Look through the records below for the line with "r ← map_page st npgd start;". Return that line and each one after it up to and including the line with "mk_proc pid (mk_sched", exactly.

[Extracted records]
##########
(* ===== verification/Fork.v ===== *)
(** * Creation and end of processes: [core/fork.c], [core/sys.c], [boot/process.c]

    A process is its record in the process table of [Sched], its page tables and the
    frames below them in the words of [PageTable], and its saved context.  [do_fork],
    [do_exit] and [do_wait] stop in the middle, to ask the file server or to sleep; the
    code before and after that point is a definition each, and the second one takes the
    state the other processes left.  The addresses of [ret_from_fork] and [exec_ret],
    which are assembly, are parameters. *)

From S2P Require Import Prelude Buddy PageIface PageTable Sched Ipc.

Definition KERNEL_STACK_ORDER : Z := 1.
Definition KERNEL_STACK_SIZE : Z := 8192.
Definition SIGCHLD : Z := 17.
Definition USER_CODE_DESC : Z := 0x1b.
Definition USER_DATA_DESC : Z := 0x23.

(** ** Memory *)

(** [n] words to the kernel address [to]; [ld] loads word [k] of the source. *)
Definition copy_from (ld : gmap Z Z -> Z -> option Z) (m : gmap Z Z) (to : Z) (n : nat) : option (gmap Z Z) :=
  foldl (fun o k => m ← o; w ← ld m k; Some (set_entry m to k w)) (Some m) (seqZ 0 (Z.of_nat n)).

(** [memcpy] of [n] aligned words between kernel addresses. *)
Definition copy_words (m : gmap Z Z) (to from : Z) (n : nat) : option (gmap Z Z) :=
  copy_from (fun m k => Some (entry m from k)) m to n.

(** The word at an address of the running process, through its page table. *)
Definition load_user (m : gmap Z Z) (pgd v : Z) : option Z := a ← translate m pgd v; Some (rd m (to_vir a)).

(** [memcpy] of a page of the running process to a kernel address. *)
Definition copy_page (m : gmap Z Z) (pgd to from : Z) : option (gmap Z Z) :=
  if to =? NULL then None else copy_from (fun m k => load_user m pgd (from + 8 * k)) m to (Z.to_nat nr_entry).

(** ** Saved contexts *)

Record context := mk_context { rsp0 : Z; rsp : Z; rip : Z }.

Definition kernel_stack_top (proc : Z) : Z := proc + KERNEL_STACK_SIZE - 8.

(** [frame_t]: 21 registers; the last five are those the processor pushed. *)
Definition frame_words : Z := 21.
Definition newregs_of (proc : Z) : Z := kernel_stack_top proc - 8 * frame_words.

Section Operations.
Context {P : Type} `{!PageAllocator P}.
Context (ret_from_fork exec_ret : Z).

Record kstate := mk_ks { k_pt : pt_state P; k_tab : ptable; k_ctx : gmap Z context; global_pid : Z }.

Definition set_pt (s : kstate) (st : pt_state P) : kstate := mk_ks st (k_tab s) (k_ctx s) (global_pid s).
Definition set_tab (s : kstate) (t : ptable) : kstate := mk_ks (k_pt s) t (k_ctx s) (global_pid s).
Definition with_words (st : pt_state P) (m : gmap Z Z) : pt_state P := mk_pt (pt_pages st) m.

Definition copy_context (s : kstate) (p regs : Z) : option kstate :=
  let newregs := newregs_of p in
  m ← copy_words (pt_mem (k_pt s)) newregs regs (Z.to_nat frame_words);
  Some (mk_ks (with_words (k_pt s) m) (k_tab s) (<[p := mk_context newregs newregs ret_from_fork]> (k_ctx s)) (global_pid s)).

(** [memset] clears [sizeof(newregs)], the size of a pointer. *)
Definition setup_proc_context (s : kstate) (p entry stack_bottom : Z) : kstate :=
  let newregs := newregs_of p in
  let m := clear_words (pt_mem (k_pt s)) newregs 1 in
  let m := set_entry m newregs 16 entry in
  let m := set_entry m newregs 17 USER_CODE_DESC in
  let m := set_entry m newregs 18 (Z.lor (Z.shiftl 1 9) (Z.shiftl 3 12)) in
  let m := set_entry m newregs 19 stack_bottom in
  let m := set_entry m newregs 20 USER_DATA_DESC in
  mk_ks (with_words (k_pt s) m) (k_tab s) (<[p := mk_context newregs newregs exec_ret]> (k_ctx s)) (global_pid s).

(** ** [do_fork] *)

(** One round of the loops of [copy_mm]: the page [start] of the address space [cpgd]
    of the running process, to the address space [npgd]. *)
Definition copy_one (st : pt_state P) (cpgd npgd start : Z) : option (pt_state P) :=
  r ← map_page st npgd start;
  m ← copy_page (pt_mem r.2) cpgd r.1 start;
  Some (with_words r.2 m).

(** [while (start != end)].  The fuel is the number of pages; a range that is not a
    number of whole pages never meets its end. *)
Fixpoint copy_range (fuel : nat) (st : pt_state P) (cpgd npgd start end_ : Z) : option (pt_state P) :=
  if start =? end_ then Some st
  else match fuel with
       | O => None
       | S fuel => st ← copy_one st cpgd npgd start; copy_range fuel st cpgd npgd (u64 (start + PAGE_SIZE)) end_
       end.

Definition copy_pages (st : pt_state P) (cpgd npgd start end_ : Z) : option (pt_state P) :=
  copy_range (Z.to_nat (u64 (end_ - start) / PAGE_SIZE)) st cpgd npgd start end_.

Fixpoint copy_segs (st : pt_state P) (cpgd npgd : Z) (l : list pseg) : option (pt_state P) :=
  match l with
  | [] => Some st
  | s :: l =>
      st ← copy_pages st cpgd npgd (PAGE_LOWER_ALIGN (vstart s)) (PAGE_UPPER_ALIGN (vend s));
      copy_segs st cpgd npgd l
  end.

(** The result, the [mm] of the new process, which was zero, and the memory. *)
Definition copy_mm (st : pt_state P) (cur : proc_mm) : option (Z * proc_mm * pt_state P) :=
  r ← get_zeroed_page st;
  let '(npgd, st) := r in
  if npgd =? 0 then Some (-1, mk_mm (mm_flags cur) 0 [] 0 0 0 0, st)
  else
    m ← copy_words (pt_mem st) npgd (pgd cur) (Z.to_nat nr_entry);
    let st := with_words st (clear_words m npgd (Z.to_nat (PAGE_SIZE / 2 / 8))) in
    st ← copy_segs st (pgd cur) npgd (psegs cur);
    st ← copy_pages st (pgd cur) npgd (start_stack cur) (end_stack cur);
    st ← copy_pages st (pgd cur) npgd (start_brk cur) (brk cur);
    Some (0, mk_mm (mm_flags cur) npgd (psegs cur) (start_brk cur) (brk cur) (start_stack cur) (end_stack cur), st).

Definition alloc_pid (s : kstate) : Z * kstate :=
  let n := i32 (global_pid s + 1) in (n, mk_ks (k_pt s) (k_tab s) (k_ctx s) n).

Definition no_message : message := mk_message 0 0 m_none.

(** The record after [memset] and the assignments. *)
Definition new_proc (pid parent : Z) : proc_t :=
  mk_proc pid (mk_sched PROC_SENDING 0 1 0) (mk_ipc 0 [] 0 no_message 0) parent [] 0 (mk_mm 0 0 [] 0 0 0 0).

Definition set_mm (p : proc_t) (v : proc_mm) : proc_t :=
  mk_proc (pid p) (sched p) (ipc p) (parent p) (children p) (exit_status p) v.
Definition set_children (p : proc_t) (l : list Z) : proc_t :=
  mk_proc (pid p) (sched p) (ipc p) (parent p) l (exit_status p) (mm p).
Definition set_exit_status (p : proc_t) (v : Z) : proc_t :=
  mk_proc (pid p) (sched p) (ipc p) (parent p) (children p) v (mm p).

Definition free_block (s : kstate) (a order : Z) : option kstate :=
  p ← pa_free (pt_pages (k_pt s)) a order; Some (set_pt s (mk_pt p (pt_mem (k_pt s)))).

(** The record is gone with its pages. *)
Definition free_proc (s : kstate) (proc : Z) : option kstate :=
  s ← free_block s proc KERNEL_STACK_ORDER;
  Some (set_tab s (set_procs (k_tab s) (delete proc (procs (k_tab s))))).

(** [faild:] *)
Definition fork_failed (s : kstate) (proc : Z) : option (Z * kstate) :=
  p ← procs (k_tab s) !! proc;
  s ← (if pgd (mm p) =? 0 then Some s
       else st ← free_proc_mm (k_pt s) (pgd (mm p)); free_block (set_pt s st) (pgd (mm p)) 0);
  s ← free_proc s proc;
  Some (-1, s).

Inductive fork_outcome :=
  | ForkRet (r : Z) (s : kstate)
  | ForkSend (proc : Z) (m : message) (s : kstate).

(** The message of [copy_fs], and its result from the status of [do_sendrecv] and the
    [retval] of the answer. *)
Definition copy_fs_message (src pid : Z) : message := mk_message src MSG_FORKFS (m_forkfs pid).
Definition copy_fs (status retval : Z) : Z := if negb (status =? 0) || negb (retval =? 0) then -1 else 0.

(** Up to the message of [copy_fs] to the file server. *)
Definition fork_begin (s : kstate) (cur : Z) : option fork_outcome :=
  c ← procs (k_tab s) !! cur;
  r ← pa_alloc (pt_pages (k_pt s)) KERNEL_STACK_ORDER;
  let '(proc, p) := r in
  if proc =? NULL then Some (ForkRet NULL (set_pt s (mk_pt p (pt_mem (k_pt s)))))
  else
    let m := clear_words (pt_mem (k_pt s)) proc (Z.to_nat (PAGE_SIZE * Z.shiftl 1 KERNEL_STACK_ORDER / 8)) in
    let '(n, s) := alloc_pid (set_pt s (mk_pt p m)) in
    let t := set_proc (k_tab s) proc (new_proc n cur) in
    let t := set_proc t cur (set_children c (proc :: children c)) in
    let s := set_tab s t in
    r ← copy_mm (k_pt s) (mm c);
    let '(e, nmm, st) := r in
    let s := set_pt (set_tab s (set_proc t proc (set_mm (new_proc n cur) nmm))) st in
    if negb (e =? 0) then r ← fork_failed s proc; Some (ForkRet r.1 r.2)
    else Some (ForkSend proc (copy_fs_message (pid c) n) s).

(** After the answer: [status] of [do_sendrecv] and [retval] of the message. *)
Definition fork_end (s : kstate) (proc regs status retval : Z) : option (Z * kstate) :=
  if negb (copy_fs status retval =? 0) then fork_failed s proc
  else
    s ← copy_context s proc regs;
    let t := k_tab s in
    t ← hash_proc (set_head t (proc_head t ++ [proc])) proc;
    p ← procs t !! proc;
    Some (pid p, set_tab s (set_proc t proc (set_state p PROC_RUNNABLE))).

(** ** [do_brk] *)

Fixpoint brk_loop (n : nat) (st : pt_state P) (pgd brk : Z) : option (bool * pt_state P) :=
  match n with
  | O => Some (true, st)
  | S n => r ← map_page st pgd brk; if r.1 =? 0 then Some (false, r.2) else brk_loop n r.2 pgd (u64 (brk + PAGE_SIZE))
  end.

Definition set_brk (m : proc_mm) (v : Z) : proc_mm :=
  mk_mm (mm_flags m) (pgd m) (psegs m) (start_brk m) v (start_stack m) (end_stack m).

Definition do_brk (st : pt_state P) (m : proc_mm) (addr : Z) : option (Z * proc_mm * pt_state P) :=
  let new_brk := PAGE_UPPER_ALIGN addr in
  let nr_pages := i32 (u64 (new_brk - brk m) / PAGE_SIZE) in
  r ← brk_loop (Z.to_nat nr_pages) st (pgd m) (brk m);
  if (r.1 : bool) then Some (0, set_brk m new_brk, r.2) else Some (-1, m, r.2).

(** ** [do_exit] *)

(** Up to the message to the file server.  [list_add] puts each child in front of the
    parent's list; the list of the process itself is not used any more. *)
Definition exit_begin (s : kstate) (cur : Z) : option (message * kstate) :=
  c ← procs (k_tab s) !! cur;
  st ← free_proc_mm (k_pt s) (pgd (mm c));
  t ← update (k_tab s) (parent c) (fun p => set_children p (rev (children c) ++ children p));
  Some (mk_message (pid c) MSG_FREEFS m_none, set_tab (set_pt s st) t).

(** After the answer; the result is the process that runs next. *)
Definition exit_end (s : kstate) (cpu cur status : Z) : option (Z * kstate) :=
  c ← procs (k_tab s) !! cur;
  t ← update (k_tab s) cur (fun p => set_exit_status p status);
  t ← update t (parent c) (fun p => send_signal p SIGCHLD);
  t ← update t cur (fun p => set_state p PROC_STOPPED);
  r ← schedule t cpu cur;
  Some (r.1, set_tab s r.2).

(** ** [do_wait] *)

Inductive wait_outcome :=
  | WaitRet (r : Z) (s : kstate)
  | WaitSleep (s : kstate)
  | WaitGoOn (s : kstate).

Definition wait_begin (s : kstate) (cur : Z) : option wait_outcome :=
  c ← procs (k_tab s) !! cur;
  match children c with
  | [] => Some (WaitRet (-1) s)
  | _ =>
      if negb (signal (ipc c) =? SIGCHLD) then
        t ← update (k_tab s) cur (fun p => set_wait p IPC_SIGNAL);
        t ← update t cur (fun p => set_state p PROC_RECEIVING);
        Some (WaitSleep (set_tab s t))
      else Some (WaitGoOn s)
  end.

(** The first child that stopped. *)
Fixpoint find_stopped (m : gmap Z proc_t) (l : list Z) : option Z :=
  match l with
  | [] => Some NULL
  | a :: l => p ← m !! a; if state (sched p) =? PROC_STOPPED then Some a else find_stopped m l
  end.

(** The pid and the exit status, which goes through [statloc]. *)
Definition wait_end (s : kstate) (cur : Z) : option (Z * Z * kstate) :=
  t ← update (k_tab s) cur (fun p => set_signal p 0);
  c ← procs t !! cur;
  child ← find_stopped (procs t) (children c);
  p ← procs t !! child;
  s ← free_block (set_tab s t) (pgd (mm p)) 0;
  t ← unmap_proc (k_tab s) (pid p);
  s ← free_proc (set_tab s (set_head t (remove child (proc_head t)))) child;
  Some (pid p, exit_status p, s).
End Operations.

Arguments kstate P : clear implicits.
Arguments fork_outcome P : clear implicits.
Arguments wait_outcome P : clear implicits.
##########
- **Exercise solution**:
  r ← map_page st npgd start;
  m ← copy_page (pt_mem r.2) cpgd r.1 start;
  Some (with_words r.2 m).

(** [while (start != end)].  The fuel is the number of pages; a range that is not a
    number of whole pages never meets its end. *)
Fixpoint copy_range (fuel : nat) (st : pt_state P) (cpgd npgd start end_ : Z) : option (pt_state P) :=
  if start =? end_ then Some st
  else match fuel with
       | O => None
       | S fuel => st ← copy_one st cpgd npgd start; copy_range fuel st cpgd npgd (u64 (start + PAGE_SIZE)) end_
       end.

Definition copy_pages (st : pt_state P) (cpgd npgd start end_ : Z) : option (pt_state P) :=
  copy_range (Z.to_nat (u64 (end_ - start) / PAGE_SIZE)) st cpgd npgd start end_.

Fixpoint copy_segs (st : pt_state P) (cpgd npgd : Z) (l : list pseg) : option (pt_state P) :=
  match l with
  | [] => Some st
  | s :: l =>
      st ← copy_pages st cpgd npgd (PAGE_LOWER_ALIGN (vstart s)) (PAGE_UPPER_ALIGN (vend s));
      copy_segs st cpgd npgd l
  end.

(** The result, the [mm] of the new process, which was zero, and the memory. *)
Definition copy_mm (st : pt_state P) (cur : proc_mm) : option (Z * proc_mm * pt_state P) :=
  r ← get_zeroed_page st;
  let '(npgd, st) := r in
  if npgd =? 0 then Some (-1, mk_mm (mm_flags cur) 0 [] 0 0 0 0, st)
  else
    m ← copy_words (pt_mem st) npgd (pgd cur) (Z.to_nat nr_entry);
    let st := with_words st (clear_words m npgd (Z.to_nat (PAGE_SIZE / 2 / 8))) in
    st ← copy_segs st (pgd cur) npgd (psegs cur);
    st ← copy_pages st (pgd cur) npgd (start_stack cur) (end_stack cur);
    st ← copy_pages st (pgd cur) npgd (start_brk cur) (brk cur);
    Some (0, mk_mm (mm_flags cur) npgd (psegs cur) (start_brk cur) (brk cur) (start_stack cur) (end_stack cur), st).

Definition alloc_pid (s : kstate) : Z * kstate :=
  let n := i32 (global_pid s + 1) in (n, mk_ks (k_pt s) (k_tab s) (k_ctx s) n).

Definition no_message : message := mk_message 0 0 m_none.

(** The record after [memset] and the assignments. *)
Definition new_proc (pid parent : Z) : proc_t :=
  mk_proc pid (mk_sched PROC_SENDING 0 1 0) (mk_ipc 0 [] 0 no_message 0) parent [] 0 (mk_mm 0 0 [] 0 0 0 0).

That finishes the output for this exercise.